■ **Items from a dataset**:
───
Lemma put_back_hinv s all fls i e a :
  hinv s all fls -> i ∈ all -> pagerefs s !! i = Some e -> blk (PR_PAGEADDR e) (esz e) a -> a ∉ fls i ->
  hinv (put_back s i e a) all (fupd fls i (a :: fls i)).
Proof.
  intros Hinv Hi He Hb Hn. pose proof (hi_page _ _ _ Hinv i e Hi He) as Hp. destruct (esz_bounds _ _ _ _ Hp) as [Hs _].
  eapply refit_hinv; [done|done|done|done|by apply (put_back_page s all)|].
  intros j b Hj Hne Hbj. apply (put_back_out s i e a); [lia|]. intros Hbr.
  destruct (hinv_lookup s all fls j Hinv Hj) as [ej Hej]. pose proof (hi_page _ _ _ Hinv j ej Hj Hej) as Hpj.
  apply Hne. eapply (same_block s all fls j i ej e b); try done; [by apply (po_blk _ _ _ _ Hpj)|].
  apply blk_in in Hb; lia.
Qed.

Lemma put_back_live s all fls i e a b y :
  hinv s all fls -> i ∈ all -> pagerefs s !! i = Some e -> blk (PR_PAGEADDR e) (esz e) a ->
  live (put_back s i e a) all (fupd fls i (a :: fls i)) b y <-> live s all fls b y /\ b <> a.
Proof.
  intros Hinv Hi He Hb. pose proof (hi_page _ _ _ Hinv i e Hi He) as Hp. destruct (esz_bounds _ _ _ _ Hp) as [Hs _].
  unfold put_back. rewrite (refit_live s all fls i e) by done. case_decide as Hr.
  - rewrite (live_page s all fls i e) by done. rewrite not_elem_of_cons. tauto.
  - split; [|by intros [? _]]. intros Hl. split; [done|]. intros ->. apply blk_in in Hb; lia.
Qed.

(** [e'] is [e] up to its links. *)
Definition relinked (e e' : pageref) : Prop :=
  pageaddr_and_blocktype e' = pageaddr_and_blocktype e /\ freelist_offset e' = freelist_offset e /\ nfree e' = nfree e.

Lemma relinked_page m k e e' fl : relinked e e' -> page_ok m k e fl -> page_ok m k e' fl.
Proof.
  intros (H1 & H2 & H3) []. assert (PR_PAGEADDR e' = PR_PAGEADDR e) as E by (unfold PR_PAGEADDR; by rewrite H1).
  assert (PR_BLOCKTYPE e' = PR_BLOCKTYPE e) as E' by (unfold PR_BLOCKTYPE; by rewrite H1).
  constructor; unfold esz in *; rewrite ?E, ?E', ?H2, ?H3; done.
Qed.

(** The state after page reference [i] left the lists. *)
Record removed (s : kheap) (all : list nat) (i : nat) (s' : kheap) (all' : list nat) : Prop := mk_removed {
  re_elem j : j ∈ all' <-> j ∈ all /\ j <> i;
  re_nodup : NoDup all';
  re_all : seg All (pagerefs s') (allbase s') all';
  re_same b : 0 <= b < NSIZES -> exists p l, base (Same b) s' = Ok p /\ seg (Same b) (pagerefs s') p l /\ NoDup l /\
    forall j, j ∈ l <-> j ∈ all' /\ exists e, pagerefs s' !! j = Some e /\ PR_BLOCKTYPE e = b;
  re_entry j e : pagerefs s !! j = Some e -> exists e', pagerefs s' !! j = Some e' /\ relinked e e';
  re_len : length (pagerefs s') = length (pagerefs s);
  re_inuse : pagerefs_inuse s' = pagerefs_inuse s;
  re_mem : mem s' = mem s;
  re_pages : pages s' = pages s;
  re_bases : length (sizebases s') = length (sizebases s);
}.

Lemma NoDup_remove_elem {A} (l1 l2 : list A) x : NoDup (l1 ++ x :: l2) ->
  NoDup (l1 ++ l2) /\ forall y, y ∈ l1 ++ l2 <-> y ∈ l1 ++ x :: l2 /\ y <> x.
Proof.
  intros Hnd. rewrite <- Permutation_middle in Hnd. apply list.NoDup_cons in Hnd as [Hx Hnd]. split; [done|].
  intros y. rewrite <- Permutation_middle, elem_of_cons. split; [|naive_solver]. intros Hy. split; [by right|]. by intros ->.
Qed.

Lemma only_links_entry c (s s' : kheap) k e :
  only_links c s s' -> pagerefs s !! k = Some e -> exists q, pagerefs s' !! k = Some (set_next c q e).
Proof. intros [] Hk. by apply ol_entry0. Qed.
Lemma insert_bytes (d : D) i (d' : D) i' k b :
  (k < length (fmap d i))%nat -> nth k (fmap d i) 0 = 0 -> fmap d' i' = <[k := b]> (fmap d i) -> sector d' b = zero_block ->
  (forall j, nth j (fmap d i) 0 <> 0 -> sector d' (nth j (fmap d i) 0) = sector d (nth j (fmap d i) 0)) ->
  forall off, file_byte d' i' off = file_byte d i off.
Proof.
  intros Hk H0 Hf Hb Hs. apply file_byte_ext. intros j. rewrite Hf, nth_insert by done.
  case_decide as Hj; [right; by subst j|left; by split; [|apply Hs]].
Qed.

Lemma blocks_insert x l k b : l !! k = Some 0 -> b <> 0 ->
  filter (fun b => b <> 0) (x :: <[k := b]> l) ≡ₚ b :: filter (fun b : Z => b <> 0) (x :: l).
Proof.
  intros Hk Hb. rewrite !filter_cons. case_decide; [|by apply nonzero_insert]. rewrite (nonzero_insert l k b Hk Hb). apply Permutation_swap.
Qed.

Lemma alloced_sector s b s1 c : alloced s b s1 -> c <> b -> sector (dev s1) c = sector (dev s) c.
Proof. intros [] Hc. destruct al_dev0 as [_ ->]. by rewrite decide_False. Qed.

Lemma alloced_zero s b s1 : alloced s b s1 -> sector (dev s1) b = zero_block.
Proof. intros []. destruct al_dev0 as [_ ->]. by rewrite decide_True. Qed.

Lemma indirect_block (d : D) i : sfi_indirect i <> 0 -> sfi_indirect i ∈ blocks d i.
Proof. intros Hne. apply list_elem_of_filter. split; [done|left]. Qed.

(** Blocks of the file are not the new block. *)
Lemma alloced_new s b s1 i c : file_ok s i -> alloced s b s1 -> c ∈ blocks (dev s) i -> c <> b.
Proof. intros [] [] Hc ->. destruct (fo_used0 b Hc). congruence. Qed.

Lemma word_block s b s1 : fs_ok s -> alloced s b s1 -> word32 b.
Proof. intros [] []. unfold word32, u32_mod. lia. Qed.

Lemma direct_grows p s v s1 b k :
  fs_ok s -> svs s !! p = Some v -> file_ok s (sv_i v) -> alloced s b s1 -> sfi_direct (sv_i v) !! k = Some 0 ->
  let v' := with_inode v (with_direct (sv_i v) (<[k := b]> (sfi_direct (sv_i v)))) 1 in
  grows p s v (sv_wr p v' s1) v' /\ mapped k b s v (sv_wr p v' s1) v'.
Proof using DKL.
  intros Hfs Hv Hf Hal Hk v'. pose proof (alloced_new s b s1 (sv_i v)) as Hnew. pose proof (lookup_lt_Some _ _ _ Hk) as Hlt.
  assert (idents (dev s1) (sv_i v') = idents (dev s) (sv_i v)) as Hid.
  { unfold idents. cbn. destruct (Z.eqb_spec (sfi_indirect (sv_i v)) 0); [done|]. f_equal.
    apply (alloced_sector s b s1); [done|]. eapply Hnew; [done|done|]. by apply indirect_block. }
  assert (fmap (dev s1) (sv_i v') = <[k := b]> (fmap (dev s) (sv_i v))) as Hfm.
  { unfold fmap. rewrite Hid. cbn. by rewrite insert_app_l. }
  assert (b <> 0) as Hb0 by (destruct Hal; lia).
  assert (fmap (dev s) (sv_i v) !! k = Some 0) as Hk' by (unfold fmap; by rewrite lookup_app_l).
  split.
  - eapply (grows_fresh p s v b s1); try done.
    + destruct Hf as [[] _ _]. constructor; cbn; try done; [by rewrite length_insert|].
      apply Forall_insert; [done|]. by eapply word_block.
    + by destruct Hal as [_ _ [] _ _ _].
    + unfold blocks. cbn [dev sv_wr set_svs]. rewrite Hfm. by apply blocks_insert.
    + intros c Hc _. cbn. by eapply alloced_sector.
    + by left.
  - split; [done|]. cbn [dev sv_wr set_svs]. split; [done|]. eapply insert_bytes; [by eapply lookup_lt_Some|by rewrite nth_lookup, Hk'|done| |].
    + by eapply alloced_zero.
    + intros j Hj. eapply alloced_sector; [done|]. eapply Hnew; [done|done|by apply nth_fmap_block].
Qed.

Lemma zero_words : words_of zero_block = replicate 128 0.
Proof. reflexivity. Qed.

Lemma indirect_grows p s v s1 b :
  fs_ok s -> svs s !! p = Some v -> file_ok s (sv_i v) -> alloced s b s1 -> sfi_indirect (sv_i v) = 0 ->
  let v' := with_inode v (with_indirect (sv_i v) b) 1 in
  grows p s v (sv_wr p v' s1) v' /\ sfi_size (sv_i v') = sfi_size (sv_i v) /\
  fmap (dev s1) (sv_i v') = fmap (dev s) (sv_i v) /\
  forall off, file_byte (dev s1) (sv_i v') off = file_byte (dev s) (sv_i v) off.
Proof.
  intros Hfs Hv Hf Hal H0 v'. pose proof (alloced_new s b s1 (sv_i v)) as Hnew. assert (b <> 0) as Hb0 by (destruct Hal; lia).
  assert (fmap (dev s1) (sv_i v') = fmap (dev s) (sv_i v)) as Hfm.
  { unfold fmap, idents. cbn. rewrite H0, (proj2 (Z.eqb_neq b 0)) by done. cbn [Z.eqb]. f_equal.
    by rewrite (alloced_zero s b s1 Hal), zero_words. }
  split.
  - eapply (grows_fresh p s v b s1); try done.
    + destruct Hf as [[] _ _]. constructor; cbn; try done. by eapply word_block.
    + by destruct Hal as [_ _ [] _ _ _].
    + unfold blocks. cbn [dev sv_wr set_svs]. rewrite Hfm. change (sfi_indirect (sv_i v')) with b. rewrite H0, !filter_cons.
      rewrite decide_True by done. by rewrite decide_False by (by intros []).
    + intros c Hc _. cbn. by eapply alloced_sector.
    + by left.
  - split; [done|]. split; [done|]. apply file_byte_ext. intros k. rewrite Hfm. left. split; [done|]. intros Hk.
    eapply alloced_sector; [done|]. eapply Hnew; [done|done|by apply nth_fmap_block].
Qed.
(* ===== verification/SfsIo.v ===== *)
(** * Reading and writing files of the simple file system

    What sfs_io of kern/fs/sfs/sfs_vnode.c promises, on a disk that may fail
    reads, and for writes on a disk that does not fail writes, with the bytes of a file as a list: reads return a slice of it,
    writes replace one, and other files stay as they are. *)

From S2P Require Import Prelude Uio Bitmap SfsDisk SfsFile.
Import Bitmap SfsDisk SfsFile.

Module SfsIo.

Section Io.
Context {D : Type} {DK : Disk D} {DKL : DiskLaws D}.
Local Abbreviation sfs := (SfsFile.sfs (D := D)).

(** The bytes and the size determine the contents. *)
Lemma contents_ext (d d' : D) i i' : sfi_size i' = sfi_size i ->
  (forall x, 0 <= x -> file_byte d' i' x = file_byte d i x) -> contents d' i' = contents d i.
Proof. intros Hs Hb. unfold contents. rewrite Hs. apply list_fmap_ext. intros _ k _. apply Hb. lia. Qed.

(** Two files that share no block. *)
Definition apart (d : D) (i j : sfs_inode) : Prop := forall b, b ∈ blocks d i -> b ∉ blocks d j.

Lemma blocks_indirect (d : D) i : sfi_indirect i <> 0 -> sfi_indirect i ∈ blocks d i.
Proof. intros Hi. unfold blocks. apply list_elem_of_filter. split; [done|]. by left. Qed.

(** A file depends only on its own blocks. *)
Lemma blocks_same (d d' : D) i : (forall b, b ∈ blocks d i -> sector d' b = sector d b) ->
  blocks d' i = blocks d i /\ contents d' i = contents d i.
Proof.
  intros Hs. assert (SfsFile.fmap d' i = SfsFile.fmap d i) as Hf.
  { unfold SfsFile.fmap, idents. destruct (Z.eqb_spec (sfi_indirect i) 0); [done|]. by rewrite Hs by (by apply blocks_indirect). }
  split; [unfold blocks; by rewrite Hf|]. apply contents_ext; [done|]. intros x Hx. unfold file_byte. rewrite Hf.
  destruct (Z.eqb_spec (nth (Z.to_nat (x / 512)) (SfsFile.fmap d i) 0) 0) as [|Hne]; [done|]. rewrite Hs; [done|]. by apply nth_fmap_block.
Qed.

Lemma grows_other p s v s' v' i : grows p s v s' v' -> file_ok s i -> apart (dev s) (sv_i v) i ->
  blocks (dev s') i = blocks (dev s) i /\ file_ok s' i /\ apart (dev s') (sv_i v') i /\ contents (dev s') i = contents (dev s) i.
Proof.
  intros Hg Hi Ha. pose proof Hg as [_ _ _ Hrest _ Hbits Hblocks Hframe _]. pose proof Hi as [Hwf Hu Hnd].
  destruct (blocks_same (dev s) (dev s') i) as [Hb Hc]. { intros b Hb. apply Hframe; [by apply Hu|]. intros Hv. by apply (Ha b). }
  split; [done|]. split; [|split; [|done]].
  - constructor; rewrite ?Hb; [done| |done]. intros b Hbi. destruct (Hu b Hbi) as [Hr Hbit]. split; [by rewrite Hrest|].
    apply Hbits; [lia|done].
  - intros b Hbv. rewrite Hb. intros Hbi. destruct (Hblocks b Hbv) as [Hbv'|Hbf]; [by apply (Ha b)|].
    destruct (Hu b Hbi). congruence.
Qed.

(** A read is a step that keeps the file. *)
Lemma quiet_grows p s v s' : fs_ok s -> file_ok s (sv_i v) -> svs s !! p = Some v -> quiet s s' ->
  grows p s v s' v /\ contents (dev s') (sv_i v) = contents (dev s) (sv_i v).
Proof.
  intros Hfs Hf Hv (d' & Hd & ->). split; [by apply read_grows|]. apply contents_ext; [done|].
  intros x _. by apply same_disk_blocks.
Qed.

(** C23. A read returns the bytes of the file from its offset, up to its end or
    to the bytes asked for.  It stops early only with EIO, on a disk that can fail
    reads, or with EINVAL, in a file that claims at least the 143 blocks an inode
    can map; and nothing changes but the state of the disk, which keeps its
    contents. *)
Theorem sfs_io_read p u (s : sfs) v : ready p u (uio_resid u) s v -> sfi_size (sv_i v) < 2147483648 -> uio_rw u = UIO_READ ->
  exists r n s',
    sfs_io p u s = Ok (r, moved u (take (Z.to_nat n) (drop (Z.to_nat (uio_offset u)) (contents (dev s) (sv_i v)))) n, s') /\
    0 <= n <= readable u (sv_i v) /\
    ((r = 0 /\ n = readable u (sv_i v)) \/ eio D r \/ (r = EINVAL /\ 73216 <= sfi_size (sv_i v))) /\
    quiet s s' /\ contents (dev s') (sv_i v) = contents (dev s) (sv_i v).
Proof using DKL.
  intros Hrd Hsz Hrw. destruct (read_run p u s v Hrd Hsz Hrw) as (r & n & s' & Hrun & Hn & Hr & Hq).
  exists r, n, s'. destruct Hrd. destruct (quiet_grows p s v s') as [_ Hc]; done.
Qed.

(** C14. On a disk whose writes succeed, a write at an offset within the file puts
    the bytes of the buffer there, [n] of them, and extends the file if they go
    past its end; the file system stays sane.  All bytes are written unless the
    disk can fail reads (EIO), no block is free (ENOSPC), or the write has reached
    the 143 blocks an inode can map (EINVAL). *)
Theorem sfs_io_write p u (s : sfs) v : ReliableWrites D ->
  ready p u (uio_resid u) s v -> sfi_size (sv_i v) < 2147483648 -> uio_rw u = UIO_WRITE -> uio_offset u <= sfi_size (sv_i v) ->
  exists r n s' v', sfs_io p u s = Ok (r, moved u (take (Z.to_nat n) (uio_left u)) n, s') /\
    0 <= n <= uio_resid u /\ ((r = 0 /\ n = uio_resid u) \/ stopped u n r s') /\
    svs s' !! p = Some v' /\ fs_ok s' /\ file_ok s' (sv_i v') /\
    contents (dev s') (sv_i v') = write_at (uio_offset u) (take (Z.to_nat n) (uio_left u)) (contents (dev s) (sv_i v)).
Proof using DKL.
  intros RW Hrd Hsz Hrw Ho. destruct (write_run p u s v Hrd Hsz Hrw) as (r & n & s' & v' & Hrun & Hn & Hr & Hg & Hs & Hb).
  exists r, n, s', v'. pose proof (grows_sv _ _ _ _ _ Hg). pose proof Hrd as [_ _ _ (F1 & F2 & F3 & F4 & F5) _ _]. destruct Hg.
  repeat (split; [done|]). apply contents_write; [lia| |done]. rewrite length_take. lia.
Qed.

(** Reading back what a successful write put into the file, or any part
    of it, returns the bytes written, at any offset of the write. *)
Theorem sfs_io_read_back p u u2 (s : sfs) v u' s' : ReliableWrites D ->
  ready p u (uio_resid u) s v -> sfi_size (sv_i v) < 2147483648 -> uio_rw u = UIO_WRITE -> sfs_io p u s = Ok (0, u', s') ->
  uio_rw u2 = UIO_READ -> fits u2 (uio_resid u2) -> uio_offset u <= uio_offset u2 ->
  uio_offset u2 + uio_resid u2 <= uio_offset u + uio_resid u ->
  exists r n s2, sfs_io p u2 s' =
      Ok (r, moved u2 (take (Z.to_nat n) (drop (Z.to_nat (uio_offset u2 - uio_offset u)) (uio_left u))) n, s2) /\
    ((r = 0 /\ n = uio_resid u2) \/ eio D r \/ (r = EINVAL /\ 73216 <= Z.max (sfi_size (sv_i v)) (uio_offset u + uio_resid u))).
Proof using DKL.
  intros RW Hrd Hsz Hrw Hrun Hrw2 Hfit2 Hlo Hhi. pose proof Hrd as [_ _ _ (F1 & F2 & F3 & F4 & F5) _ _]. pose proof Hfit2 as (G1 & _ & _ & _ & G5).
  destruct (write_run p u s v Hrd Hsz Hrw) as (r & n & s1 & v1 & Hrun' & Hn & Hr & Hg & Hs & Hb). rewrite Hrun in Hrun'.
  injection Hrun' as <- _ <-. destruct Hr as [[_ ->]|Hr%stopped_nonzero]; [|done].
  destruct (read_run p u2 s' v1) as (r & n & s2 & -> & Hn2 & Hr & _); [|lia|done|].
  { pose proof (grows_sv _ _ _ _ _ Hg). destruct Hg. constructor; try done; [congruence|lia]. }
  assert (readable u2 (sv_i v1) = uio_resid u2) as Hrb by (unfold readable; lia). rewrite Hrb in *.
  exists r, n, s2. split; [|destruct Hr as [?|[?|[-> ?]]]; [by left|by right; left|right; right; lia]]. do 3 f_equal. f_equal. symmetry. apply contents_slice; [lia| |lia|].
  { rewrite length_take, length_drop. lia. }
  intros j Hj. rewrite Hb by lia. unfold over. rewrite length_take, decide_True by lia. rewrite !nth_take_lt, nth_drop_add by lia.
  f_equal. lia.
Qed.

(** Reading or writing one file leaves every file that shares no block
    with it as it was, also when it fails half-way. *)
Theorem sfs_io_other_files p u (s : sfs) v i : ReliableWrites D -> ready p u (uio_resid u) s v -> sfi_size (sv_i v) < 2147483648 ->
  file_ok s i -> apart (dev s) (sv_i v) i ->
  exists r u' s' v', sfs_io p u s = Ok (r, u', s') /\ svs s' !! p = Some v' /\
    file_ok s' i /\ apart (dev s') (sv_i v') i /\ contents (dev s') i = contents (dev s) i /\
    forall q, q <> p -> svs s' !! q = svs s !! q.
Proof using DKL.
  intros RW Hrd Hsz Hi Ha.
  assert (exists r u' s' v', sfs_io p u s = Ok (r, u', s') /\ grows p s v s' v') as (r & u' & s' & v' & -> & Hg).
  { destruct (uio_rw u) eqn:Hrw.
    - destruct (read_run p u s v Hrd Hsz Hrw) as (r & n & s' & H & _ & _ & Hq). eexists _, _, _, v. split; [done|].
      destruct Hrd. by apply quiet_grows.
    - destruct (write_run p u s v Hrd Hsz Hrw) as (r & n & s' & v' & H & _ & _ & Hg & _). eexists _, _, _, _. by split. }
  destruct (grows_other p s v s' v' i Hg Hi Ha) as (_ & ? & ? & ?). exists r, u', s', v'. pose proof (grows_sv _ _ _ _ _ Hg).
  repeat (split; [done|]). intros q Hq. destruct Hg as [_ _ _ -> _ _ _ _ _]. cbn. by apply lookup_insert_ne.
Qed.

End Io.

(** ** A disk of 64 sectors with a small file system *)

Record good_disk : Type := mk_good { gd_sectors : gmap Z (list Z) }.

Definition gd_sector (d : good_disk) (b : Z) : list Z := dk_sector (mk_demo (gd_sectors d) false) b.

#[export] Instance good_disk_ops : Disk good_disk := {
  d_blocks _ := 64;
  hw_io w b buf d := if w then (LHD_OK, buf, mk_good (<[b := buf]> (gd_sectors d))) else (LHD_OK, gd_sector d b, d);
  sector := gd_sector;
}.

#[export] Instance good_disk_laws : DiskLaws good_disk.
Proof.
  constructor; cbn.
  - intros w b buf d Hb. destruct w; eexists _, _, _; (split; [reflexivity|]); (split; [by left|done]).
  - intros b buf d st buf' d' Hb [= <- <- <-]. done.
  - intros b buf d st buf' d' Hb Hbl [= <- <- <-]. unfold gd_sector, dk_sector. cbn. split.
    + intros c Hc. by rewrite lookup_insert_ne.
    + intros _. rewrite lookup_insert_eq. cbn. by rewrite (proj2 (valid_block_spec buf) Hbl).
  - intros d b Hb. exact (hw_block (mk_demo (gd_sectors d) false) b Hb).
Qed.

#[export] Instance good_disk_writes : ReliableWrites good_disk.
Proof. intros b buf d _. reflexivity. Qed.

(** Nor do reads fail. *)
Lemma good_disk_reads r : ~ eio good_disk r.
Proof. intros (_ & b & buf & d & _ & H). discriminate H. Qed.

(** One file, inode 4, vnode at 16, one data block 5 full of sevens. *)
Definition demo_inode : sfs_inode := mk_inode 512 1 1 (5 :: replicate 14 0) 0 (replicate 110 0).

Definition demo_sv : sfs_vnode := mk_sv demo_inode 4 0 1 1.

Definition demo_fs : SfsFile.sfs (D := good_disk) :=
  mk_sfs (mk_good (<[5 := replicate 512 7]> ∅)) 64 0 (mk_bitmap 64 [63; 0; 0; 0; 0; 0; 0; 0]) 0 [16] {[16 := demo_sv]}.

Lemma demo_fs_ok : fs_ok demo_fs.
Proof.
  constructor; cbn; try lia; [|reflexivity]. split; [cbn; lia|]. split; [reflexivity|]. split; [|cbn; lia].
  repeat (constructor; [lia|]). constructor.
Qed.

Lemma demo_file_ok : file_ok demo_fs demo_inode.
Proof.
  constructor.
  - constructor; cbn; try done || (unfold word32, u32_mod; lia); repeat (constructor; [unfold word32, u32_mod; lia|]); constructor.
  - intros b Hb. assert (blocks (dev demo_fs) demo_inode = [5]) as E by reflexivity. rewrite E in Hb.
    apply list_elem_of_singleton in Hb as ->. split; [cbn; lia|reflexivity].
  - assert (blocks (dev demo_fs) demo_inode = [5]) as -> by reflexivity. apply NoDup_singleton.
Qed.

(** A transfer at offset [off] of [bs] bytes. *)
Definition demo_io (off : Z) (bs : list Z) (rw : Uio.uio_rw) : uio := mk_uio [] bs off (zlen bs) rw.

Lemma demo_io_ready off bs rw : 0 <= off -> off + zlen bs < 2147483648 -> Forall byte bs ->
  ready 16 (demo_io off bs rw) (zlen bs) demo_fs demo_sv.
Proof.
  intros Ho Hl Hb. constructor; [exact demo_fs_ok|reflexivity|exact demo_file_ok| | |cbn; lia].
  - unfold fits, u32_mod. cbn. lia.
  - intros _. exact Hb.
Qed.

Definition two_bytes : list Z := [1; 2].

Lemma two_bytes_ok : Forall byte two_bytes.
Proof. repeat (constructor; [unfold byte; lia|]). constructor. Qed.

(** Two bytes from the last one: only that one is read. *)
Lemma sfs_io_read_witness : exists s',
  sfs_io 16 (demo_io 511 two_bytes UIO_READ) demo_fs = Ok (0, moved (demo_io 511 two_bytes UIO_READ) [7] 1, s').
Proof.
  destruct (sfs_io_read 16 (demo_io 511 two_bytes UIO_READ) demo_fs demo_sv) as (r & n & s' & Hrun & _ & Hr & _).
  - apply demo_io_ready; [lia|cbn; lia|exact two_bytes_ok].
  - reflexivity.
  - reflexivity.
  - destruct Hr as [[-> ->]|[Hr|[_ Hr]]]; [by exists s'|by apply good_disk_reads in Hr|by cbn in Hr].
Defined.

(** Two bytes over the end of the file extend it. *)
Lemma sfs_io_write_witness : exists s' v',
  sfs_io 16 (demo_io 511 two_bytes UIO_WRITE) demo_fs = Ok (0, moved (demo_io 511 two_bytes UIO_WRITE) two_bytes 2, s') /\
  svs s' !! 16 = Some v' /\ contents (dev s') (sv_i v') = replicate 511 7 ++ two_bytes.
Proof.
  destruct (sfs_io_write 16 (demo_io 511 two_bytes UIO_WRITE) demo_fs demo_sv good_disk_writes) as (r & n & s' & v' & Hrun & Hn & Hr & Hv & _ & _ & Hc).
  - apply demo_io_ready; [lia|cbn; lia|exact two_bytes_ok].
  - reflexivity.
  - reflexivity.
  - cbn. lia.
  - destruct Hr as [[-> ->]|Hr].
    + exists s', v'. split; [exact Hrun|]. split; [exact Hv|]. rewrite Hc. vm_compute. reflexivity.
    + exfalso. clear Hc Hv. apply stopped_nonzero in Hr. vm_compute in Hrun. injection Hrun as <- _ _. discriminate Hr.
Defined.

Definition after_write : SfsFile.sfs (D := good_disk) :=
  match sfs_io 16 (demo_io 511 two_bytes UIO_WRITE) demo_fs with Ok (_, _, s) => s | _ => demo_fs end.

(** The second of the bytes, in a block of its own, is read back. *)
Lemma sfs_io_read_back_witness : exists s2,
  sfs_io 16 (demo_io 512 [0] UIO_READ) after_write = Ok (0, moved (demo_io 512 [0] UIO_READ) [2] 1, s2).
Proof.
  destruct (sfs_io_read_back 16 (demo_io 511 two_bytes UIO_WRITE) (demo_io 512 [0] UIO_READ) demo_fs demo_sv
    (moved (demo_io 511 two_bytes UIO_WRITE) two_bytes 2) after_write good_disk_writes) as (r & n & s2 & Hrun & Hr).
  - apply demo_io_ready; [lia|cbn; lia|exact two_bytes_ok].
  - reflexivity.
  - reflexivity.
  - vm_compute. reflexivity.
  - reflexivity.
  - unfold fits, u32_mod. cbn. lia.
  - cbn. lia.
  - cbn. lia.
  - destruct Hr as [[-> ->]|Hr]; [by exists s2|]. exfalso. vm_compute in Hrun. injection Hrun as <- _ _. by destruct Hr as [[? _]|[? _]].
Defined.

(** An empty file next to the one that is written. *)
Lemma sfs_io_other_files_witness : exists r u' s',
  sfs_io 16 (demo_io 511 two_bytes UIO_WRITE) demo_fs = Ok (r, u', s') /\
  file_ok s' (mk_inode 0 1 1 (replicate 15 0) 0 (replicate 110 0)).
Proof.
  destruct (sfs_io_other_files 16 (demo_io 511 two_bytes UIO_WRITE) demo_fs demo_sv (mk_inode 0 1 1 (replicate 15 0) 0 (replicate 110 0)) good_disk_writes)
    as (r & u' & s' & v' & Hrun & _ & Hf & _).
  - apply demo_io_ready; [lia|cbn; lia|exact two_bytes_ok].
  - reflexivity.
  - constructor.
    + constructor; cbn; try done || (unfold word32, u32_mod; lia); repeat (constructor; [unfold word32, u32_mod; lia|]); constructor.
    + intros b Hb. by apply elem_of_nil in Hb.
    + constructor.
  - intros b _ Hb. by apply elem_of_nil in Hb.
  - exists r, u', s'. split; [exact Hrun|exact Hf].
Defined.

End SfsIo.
───
■ **Work to be completed**: Could you repeat exactly the lines above from the line with "rewrite decide_True by" up to and including the line with "writes replace one, and", and only those?

■ **Task solution**:
      rewrite decide_True by done. by rewrite decide_False by (by intros []).
    + intros c Hc _. cbn. by eapply alloced_sector.
    + by left.
  - split; [done|]. split; [done|]. apply file_byte_ext. intros k. rewrite Hfm. left. split; [done|]. intros Hk.
    eapply alloced_sector; [done|]. eapply Hnew; [done|done|by apply nth_fmap_block].
Qed.
(* ===== verification/SfsIo.v ===== *)
(** * Reading and writing files of the simple file system

    What sfs_io of kern/fs/sfs/sfs_vnode.c promises, on a disk that may fail
    reads, and for writes on a disk that does not fail writes, with the bytes of a file as a list: reads return a slice of it,
    writes replace one, and other files stay as they are. *)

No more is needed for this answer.